2.0 out of 5 stars
Budgets for beginners, December 21, 2010
This review is from: The Jossey-Bass Academic Administrator's Guide to Budgets and Financial Management (Jossey-Bass Academic Administrator's Guides) (Paperback)
It is not clear who the real audience of this book is. For the most part, this book seems to be written for someone planning to take a position working on budgets in a university setting -- it provides a very basic background with more of a philosophical perspective than concrete advice on working with numbers. The chapter on "potential pitfalls in fiscal management" would be particularly useful for new budget managers. In contrast, the chapter on "dealing with budget cuts" provides some valuable perspectives into alternative approaches planning and implementing substantial budget reductions across multiple units -- advice that is probably more useful for an administrator responsible for making major decisions that impact many facets of a college or university with different units that each have distinct budgets.
In short, if you are a new budget analyst for a department, school, or college, or if you are a new dean with little budgeting experience you may find this book useful. It is short, fast reading, and well written. In contrast, if you have been in the business for a little while and are looking for tips on how to be more effective, you will probably not learn very much from this book.
Help other customers find the most helpful reviews
Was this review helpful to you? Yes
No
3.0 out of 5 stars
Very Elementary, November 8, 2010
This review is from: The Jossey-Bass Academic Administrator's Guide to Budgets and Financial Management (Jossey-Bass Academic Administrator's Guides) (Paperback)
This could have been given one star or five, depending on the book's potential audience. Any academic with a barebones sense of how universities work and an elementary awareness of budgeting will find the book to be too basic to be useful. An innocent individual with little sense of how such institutions operate may find it very useful. Hence, I split the difference and gave it three stars.
If you don't know the difference between operating budgets and capital budgets, this book will be useful. If you don't know the meaning of 'fiscal year' versus 'calendar year' or revenues versus expenditures, this book is for you. If you're a person trying to read a balance sheet and wonder what kind of items might be included under 'Transfers', this book will not tell you. If you want to know whether or not most university athletics areas pay their own way or why university renovation costs are so high, this book will not tell you. If you were not aware of the fact that university budgeting requires guidelines and timetables, you need to read this book.
The book is largely philosophical, i.e., it tells you what you should be thinking about and what you need to do (in the most general of terms). It does not provide crisp statistical information, detailed information on best practices or guides to financial terminology (though there is a two and a quarter page glossary at the end (which explains such words as 'endowment' and 'appropriation'). It will tell you what 'responsibility centered management' means, but it will not give you a mini- case study on how this has worked (or failed) at a representative institution.

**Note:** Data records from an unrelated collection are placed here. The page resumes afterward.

(** The error text, or the offset. *)
Definition RunSntpOffset (g_ntp_server : string) : M (string + double) :=
  let* s := socket in
  match s with
  | None => ret (inl "socket failed")
  | Some s =>
      let* lr := ask (resolve g_ntp_server "123" (mkHints AF_INET SOCK_DGRAM 0 0) 3000) in
      if negb (ok lr) || match addrs lr with [] => true | _ => false end then
        closesocket s ;;;
        ret (inl (if ok lr then "no IPv4 address for " +:+ g_ntp_server else "resolution failed for " +:+ g_ntp_server))
      else
        match ipv4 (addrs lr) with
        | None => closesocket s ;;; ret (inl ("no IPv4 address for " +:+ g_ntp_server))
        | Some addr =>
            let* ft := ask file_time in
            let t1 := NtpNow ft in
            let* sent := ask (udp_sendto s (request t1) addr) in
            if negb sent then closesocket s ;;; ret (inl "sendto failed")
            else
              let* reply := recv s 5000 in
              closesocket s ;;;
              match reply with
              | None => ret (inl "timeout waiting for NTP reply")
              | Some bytes =>
                  if (Z.of_nat (length bytes) <? 48) then ret (inl "short NTP reply")
                  else let* ft := ask file_time in ret (inr (offset_ms t1 bytes (NtpNow ft)))
              end
        end
  end.

(** [ProbeNtpOffset] on Windows, at monotonic time [us]. *)
Definition ProbeNtpOffset (g_ntp_server : string) (us : Z) (metric : Metric) : M Metric :=
  let metric := set_monotonic_us us (set_target "localhost" (set_check_type CHECK_TYPE_NTP_OFFSET metric)) in
  let* r := RunSntpOffset g_ntp_server in
  ret (match r with
       | inl detail => set_detail detail (set_success false metric)
       | inr offset =>
           set_success true (set_attribute "ntp_synchronised" "true"
             (set_attribute "ntp_server" g_ntp_server (set_value (kLatencyMs offset) metric)))
       end).
End Exchange.

(** ** The time stamp *)

(** Seconds from 1601 to 1900, the start of NTP era 0. *)
Definition era0 : Z := 9435484800.

Lemma shift_or a b : 0 <= b < 2 ^ 32 -> Z.lor (Z.shiftl a 32) b = a * 2 ^ 32 + b.
Proof.
  intros Hb. rewrite <- Z.shiftl_mul_pow2 by lia. symmetry. apply Z.add_nocarry_lor.
  apply Z.bits_inj'. intros n Hn. rewrite Z.land_spec, Z.bits_0.
  destruct (Z.lt_ge_cases n 32) as [Hlt|Hge].
  - by rewrite Z.shiftl_spec_low.
  - rewrite (Z.bits_above_log2 b n), andb_false_r; [done|lia|].
    destruct (Z.eq_dec b 0) as [->|]; [cbn; lia|]. apply Z.log2_lt_pow2; [lia|].
    apply Z.lt_le_trans with (2 ^ 32); [lia|]. by apply Z.pow_le_mono_r.
Qed.

(** Claim C32: the NTP time stamp is exact to its resolution, modulo an era.  For
    every clock reading after 1900, [NtpNow] is the number of 2^-32 seconds
    since 1900 rounded down, reduced modulo 2^64: exact until February 2036,
    when it starts again from zero while the clock goes on. *)
Theorem NtpNow_exact (ft : Z) :
  era0 * 10000000 <= ft < 2 ^ 64 ->
  NtpNow ft = ((ft - era0 * 10000000) * 2 ^ 32 / 10000000) mod 2 ^ 64 /\
  (ft < (era0 + 2 ^ 32) * 10000000 -> NtpNow ft = (ft - era0 * 10000000) * 2 ^ 32 / 10000000).
Proof.
  intros Hft. unfold era0 in *. set (q := ft / 10000000). set (r := ft mod 10000000).
  pose proof (Z.mod_pos_bound ft 10000000 ltac:(lia)) as Hr. fold r in Hr.
  pose proof (Z.div_mod ft 10000000 ltac:(lia)) as Hq. fold q r in Hq.
  set (f := r * 2 ^ 32 / 10000000).
  assert (0 <= f < 2 ^ 32) as Hf by (unfold f; split; [apply Z.div_pos; lia|apply Z.div_lt_upper_bound; lia]).
  assert ((ft - 9435484800 * 10000000) * 2 ^ 32 / 10000000 = (q - 9435484800) * 2 ^ 32 + f) as E.
  { rewrite Hq. replace ((10000000 * q + r - 9435484800 * 10000000) * 2 ^ 32) with
      (((q - 9435484800) * 2 ^ 32) * 10000000 + r * 2 ^ 32) by ring. by rewrite Z.div_add_l by lia. }
  assert (NtpNow ft = ((q - 9435484800) mod 2 ^ 32) * 2 ^ 32 + f) as En.
  { unfold NtpNow. fold q r. rewrite (Z.shiftl_mul_pow2 r) by lia.
    rewrite (Int.u64_small (r * 2 ^ 32)) by (unfold Int.in_uint64; lia). fold f. rewrite (Z.mod_small f) by done.
    unfold Int.u64 at 2 3. rewrite Zplus_mod_idemp_l.
    replace (q - 11644473600 + 2208988800) with (q - 9435484800) by ring.
    assert (0 <= q - 9435484800 < 2 ^ 64) as Hs by lia. rewrite (Z.mod_small (q - 9435484800)) by done.
    rewrite Z.shiftl_mul_pow2 by lia. unfold Int.u64. change (2 ^ 64) with (2 ^ 32 * 2 ^ 32).
    rewrite Z.mul_mod_distr_r by lia. rewrite <- (shift_or _ f Hf). by rewrite Z.shiftl_mul_pow2 by lia. }
  assert (((q - 9435484800) * 2 ^ 32 + f) mod 2 ^ 64 = ((q - 9435484800) mod 2 ^ 32) * 2 ^ 32 + f) as Em.
  { pose proof (Z.mod_pos_bound (q - 9435484800) (2 ^ 32) ltac:(lia)).
    symmetry. apply (Z.mod_unique _ _ ((q - 9435484800) / 2 ^ 32)); [lia|].
    pose proof (Z.div_mod (q - 9435484800) (2 ^ 32) ltac:(lia)). lia. }
  split; [by rewrite E, Em|]. intros Hera. rewrite E, En, Z.mod_small; [done|]. lia.
Qed.

(** ** The request *)
Lemma be32_step hi b : 0 <= hi < 2 ^ 24 -> 0 <= b < 256 -> Z.lor (Z.shiftl hi 8 mod 2 ^ 32) b = hi * 256 + b.
Proof.
  intros Hh Hb. rewrite Z.shiftl_mul_pow2, Z.mod_small by lia. change (2 ^ 8) with 256.
  change 256 with (2 ^ 8) at 1. rewrite <- Z.shiftl_mul_pow2 by lia.
  symmetry. change 256 with (2 ^ 8). rewrite <- Z.shiftl_mul_pow2 by lia. apply Z.add_nocarry_lor.
  apply Z.bits_inj'. intros n Hn. rewrite Z.land_spec, Z.bits_0.
  destruct (Z.lt_ge_cases n 8) as [Hlt|Hge]; [by rewrite Z.shiftl_spec_low|].
  rewrite (Z.bits_above_log2 b n), andb_false_r; [done|lia|].
  destruct (Z.eq_dec b 0) as [->|]; [cbn; lia|]. apply Z.log2_lt_pow2; [lia|].
  apply Z.lt_le_trans with (2 ^ 8); [lia|]. by apply Z.pow_le_mono_r.
Qed.
Lemma be32_value_bytes a b c d :
  0 <= a < 256 -> 0 <= b < 256 -> 0 <= c < 256 -> 0 <= d < 256 ->
  be32_value [a; b; c; d] = ((a * 256 + b) * 256 + c) * 256 + d.
Proof.
  intros Ha Hb Hc Hd. unfold be32_value. cbn [fold_left].
  rewrite (be32_step 0 a) by lia. rewrite (be32_step _ b) by lia.
  rewrite (be32_step _ c) by lia. rewrite (be32_step _ d) by lia. lia.
Qed.
Lemma byte_of t k : 0 <= k -> Z.land (Z.shiftr t k) 255 = (t / 2 ^ k) mod 256.
Proof. intros H. rewrite Z.shiftr_div_pow2 by done. change 255 with (Z.ones 8). by rewrite Z.land_ones. Qed.
Lemma base256 u : 0 <= u < 2 ^ 32 ->
  (((u / 2 ^ 24 mod 256) * 256 + u / 2 ^ 16 mod 256) * 256 + u / 2 ^ 8 mod 256) * 256 + u mod 256 = u.
Proof. intros H. Z.to_euclidean_division_equations. lia. Qed.

Lemma be64_value t : 0 <= t < 2 ^ 64 ->
  be32_value (take 4 (be64 t)) = t / 2 ^ 32 /\ be32_value (take 4 (drop 4 (be64 t))) = t mod 2 ^ 32.
Proof.
  intros Ht. unfold be64. cbn [map take drop]. rewrite !byte_of by lia.
  split; rewrite be32_value_bytes by (apply Z.mod_pos_bound; lia).
  - etransitivity; [|apply (base256 (t / 2 ^ 32)); split; [apply Z.div_pos; lia|apply Z.div_lt_upper_bound; lia]].
    by rewrite !Z.div_div by lia.
  - etransitivity; [|apply (base256 (t mod 2 ^ 32)), Z.mod_pos_bound; lia].
    assert (forall k, 0 <= k <= 24 -> (t mod 2 ^ 32) / 2 ^ k mod 256 = t / 2 ^ k mod 256) as E.
    { intros k Hk. change 256 with (2 ^ 8). rewrite <- !Z.shiftr_div_pow2, <- !Z.land_ones by lia.
      apply Z.bits_inj'. intros n Hn. rewrite !Z.land_spec, !Z.shiftr_spec, Z.land_spec by lia.
      destruct (Z.lt_ge_cases n 8) as [Hlt|Hge].
      - rewrite (Z.ones_spec_low 32) by lia. by rewrite andb_true_r.
      - rewrite (Z.ones_spec_high 8) by lia. by rewrite !andb_false_r. }
    rewrite (E 24), (E 16), (E 8) by lia. pose proof (E 0 ltac:(lia)) as E0. rewrite !Z.div_1_r in E0. rewrite E0.
    by rewrite Z.div_1_r.
Qed.

(** The server reads the client's clock out of the request. *)
Lemma request_time t1 : 0 <= t1 < 2 ^ 64 ->
  length (request t1) = 48%nat /\
  NtpSecondsFromPacket (drop 40 (request t1)) =
  Double.add (Double.of_Z (t1 / 2 ^ 32)) (Double.div (Double.of_Z (t1 mod 2 ^ 32)) two32).
Proof.
  intros H. split; [done|]. change (drop 40 (request t1)) with (be64 t1). unfold NtpSecondsFromPacket.
  destruct (be64_value t1 H) as [-> ->]. done.
Qed.

Lemma offset_ms_last bytes t1 now : offset_ms t1 (repeat 0 32 ++ drop 32 bytes) now = offset_ms t1 bytes now.
Proof.
  unfold offset_ms. change (drop 32 (repeat 0 32 ++ drop 32 bytes)) with (drop 32 bytes).
  change (drop 40 (repeat 0 32 ++ drop 32 bytes)) with (drop 8 (drop 32 bytes)). by rewrite drop_drop.
Qed.

(** ** The exchange *)
Section Exchange.
Context {W : Type} `{!Winsock W}.

Lemma remove_one_head (s : Z) l : remove_one s (s :: l) = l.
Proof. unfold remove_one. cbn. by rewrite decide_True by done. Qed.

Lemma RunSntpOffset_closes server (h : host W) : open_sockets (snd (RunSntpOffset server h)) = open_sockets h.
Proof.
  unfold RunSntpOffset, bind, socket, ask. destruct (udp_socket (world h)) as [[s|] w1]; [|done]. cbn [world open_sockets].
  destruct (resolve _ _ _ _ w1) as [lr w2]. cbn [world open_sockets].
  destruct (_ || _); [cbn; apply remove_one_head|].
  destruct (ipv4 (addrs lr)) as [addr|]; [|cbn; apply remove_one_head]. cbn [world open_sockets].
  destruct (file_time w2) as [ft w3]. cbn [world open_sockets]. destruct (udp_sendto _ _ _ w3) as [sent w4]. cbn [world open_sockets].
  destruct sent; cbn [negb]; [|cbn; apply remove_one_head].
  unfold recv, bind, ask. cbn [world open_sockets]. destruct (next_datagram _ _ w4) as [d w5]. cbn.
  destruct (match d with Some _ => _ | None => None end) as [bytes|]; [|cbn; apply remove_one_head].
  destruct (_ <? 48); [cbn; apply remove_one_head|]. cbn. destruct (file_time w5). cbn. apply remove_one_head.
Qed.
(** A group with no committed offset starts at the end of the topic. *)
Example starts_at_the_end : ("auto.offset.reset", "largest") ∈ consumer_settings "k:9092" "storage" false.
Proof. apply (bool_decide_unpack _). vm_compute. exact I. Qed.
End Setup.

(** ** The life of the process *)
Module Life.
Section Life.
Context {W : Type}.
Variable parse : string -> option MetricsBatch.
Variable handler : MetricsBatch -> W -> bool * W.
(** The port of the Prometheus endpoint, as [std::stoi] reads it. *)
Variable port : option Z.

(** [main] from the consume loop on: before [consume], in the body of the loop
    with what was polled, and before the call of that name. *)
Inductive main_point : Type := Test | Handling (r : Consumer.poll_result) | Close | Join | Exited.
(** The thread of [StartPrometheusEndpoint]. *)
Inductive http_point : Type := Starting | Listening | Ended.

Record state : Type := mkState {
  at_main : main_point;
  at_http : http_point;
  consumer : @Consumer.state W;
  g_keep_running : bool;
  closed : bool;
  aborted : bool;     (* an exception left the thread: std::terminate *)
}.
Definition start (w : W) : state := mkState Test Starting (Consumer.init w) true false false.

Inductive actor : Type := Main | Http | Signal.
Inductive step : actor -> state -> state -> Prop :=
  | polls r h c d :
      step Main (mkState Test h c true d false) (mkState (Handling r) h c true d false)
  | handles r h c g d :
      step Main (mkState (Handling r) h c g d false) (mkState Test h (Consumer.consume_one parse handler r c) g d false)
  | leaves h c d : step Main (mkState Test h c false d false) (mkState Close h c false d false)
  | closes h c g d : step Main (mkState Close h c g d false) (mkState Join h c g true false)
  | joins c g d : step Main (mkState Join Ended c g d false) (mkState Exited Ended c g d false)
  | listens m c g d p : port = Some p -> step Http (mkState m Starting c g d false) (mkState m Listening c g d false)
  | cannot_bind m c g d p : port = Some p -> step Http (mkState m Starting c g d false) (mkState m Ended c g d false)
  | bad_port m c g d : port = None -> step Http (mkState m Starting c g d false) (mkState m Starting c g d true)
  | signalled m h c g d : step Signal (mkState m h c g d false) (mkState m h c false d false).

Definition any_step (s s' : state) : Prop := exists a, step a s s'.
Definition own_step (s s' : state) : Prop := exists a, a <> Signal /\ step a s s'.
Definition reached (w : W) (s : state) : Prop := rtc any_step (start w) s.

(** The consumer after a run is that of the consume loop on what was polled,
    and nothing is consumed once it is closed. *)
Definition consumed (w : W) (s : state) : Prop :=
  (exists polls, consumer s = Consumer.ConsumeLoop parse handler polls (Consumer.init w)) /\
  (closed s = true -> at_main s = Join \/ at_main s = Exited).

Lemma consumed_step w a s s' : consumed w s -> step a s s' -> consumed w s'.
Proof.
  intros [[polls Hc] Hd] H. destruct H; cbn in *; (split; [|cbn; intuition congruence]); try (exists polls; exact Hc).
  exists (polls ++ [r]). by rewrite Consumer.loop_snoc, Hc.
Qed.

(** Whatever the interleaving, the offsets committed are those of a consume
    loop on the messages polled, and none is polled once the consumer is
    closed. *)
Lemma reached_consumed w s : reached w s -> consumed w s.
Proof.
  revert s. apply (rtc_ind_r (consumed w)); [split; [by exists []|done]|]. intros y z _ [a H] Hy. by eapply consumed_step.
Qed.

Lemma listening_step a s s' : at_http s = Listening -> at_main s <> Exited -> step a s s' ->
  at_http s' = Listening /\ at_main s' <> Exited.
Proof. intros Hh Hm H. destruct H; cbn in *; by simplify_eq. Qed.

Lemma reached_listening w s : reached w s -> at_http s = Listening -> at_main s <> Exited.
Proof.
  intros Hr. assert (at_http s <> Ended -> at_main s <> Exited) as He; [|intros E; apply He; by rewrite E].
  revert s Hr. apply (rtc_ind_r (fun s => at_http s <> Ended -> at_main s <> Exited)); [done|]. intros y z _ [a H] IH. destruct H; cbn in *; try done; auto.
Qed.

(** At [join] the consumer is closed. *)
Lemma reached_closed w s : reached w s -> at_main s = Join -> closed s = true.
Proof.
  revert s. apply (rtc_ind_r (fun s => at_main s = Join -> closed s = true)); [done|].
  intros y z _ [a H] IH. destruct H; cbn in *; try done; auto.
Qed.

(** A process that was told to stop while the endpoint listens. *)
Definition stopping (s : state) : Prop :=
  at_http s = Listening /\ g_keep_running s = false /\ aborted s = false /\ at_main s <> Exited.
(** Own steps it has left. *)
Definition left_to_do (s : state) : nat :=
  match at_main s with Handling _ => 3 | Test => 2 | Close => 1 | Join | Exited => 0 end.
(** What was polled before is still handled, and nothing else. *)
Definition last_message (s s' : state) : Prop :=
  consumer s' = consumer s \/
  exists r, at_main s = Handling r /\ consumer s' = Consumer.consume_one parse handler r (consumer s).

Lemma stopping_step s s' : stopping s -> own_step s s' ->
  stopping s' /\ left_to_do s = Datatypes.S (left_to_do s') /\
  (forall t, last_message s' t -> last_message s t).
Proof.
  intros (Hh & Hg & Hb & Hm) (a & Ha & H). destruct H; cbn in *; simplify_eq; (split; [by split_and!|]); (split; [done|]).
  all: intros t; unfold last_message; cbn; intros [E|(r' & E & _)]; try done; eauto.
Qed.
Lemma stopping_signal s s' : stopping s -> step Signal s s' -> s' = s.
Proof. intros (Hh & Hg & Hb & Hm) H. inversion H; subst; cbn in *; by subst. Qed.
Lemma stopping_rests s : stopping s -> (forall s', ~ own_step s s') -> at_main s = Join.
Proof.
  intros (Hh & Hg & Hb & Hm) Hn. destruct s as [m h c g d b]. cbn in *. subst.
  destruct m as [|r| | |]; [exfalso; eapply Hn..|done|done]; exists Main; (split; [done|constructor]).
Qed.
Lemma stopping_steps n s s' : stopping s -> nsteps own_step n s s' ->
  stopping s' /\ left_to_do s = n + left_to_do s' /\ last_message s s'.
Proof.
  intros Hs H. induction H as [s|n x y z H _ IH]; [split; [done|]; split; [done|by left]|].
  destruct (stopping_step x y Hs H) as (Hy & E & L). destruct (IH Hy) as (Hz & E' & L').
  split; [done|]. split; [lia|by apply L].
Qed.
(** X17: given an input followed by arguments none of which is an unknown
    flag or [-h], [main] converts the input to the first argument after it
    that is no flag and not empty, or to the default output path when there
    is none, with the engine of the last [--engine=] flag, or xelatex when
    there is none; positional arguments after the first are ignored. *)
Theorem arguments_choose_output_and_engine inputFile rest s :
  inputFile ∉ ["--help"; "-h"; "--install"] ->
  "-h" ∉ rest ->
  Forall (fun arg => unknown_flag arg = false) rest ->
  Cli.main w (inputFile :: rest) s =
  (latexReady <- Cli.ensureLaTeX w ;;
   (if negb latexReady then process_exit 1 else ret tt) ;;
   Cli.run_conversion w inputFile
     (default (Cli.default_output inputFile) (chosen_output rest))
     (chosen_engine rest "xelatex")) s.
Proof.
  intros Hinput Hh Hflags.
  assert (forall flag : string, unknown_flag flag = true -> flag ∉ rest) as Hnot.
  { intros flag Hflag Hin. rewrite Forall_forall in Hflags. apply Hflags in Hin. congruence. }
  rewrite main_convert; [|done|..].
  2-4: (apply not_elem_of_cons; split; [intros <-; apply Hinput; set_solver|]).
  2, 4: by apply Hnot. 2: done.
  apply bind_ext. intros ready s1. apply bind_ext. intros _ s2.
  cbn [tail head]. change (default EmptyString (Some inputFile)) with inputFile.
  destruct (parse_args_run rest {| Cli.outputFile := None; Cli.engine := "xelatex" |} s2 Hflags)
    as (parsed & Hrun & Heng & Hout).
  rewrite (bind_run _ _ _ _ _ _ Hrun). cbn [Cli.engine] in Heng. rewrite <- Heng.
  assert ((if Cli.falsy_path (Cli.outputFile parsed)
           then Cli.default_output inputFile
           else default EmptyString (Cli.outputFile parsed))
          = default (Cli.default_output inputFile) (chosen_output rest)) as ->.
  { unfold so_far in Hout. cbn [Cli.outputFile Cli.falsy_path] in Hout. rewrite <- Hout.
    destruct (Cli.outputFile parsed) as [o|]; [|done].
    cbn [Cli.falsy_path]. by destruct (truthy o). }
  rewrite app_nil_l. symmetry. apply run_eta.
Qed.

End ArgumentTheory.

(** ** [main]: returning normally *)

Section ReturnTheory.
Context (w : World) `{PathApi}.

Lemma convertFile_ret inputPath outputPath engine s :
  outcome (Cli.convertFile w inputPath outputPath engine s) = Ret tt ->
  converted w inputPath outputPath (events (Cli.convertFile w inputPath outputPath engine s)).
Proof.
  rewrite convertFile_run. unfold converted.
  destruct (path_exists w inputPath); [|discriminate]. cbn [negb].
  destruct (location w s) as [info|]; [|discriminate].
  destruct (latex w (engine_cmd w info engine) inputPath) eqn:Hlatex; [discriminate|].
  intros _. unfold events, conversion_events. cbn [snd]. split; [done|]. split.
  { set_solver. }
  split; [done|]. exists (engine_cmd w info engine). done.
Qed.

In short, it is very, very basic. It also includes some surprising statements, for example, the description of cost centered management as requiring individual units to 'stand on their own bottoms'. The usual phrasing is 'float on their own bottoms' or the unit as a 'tub' which 'floats on its own bottom'. Standing on one's own bottom requires a physical capacity beyond most humans and the phrasing undercuts our faith in the author's authority. I don't say that to be snarky; I simply want to warn potential readers that they are likely to require something more advanced.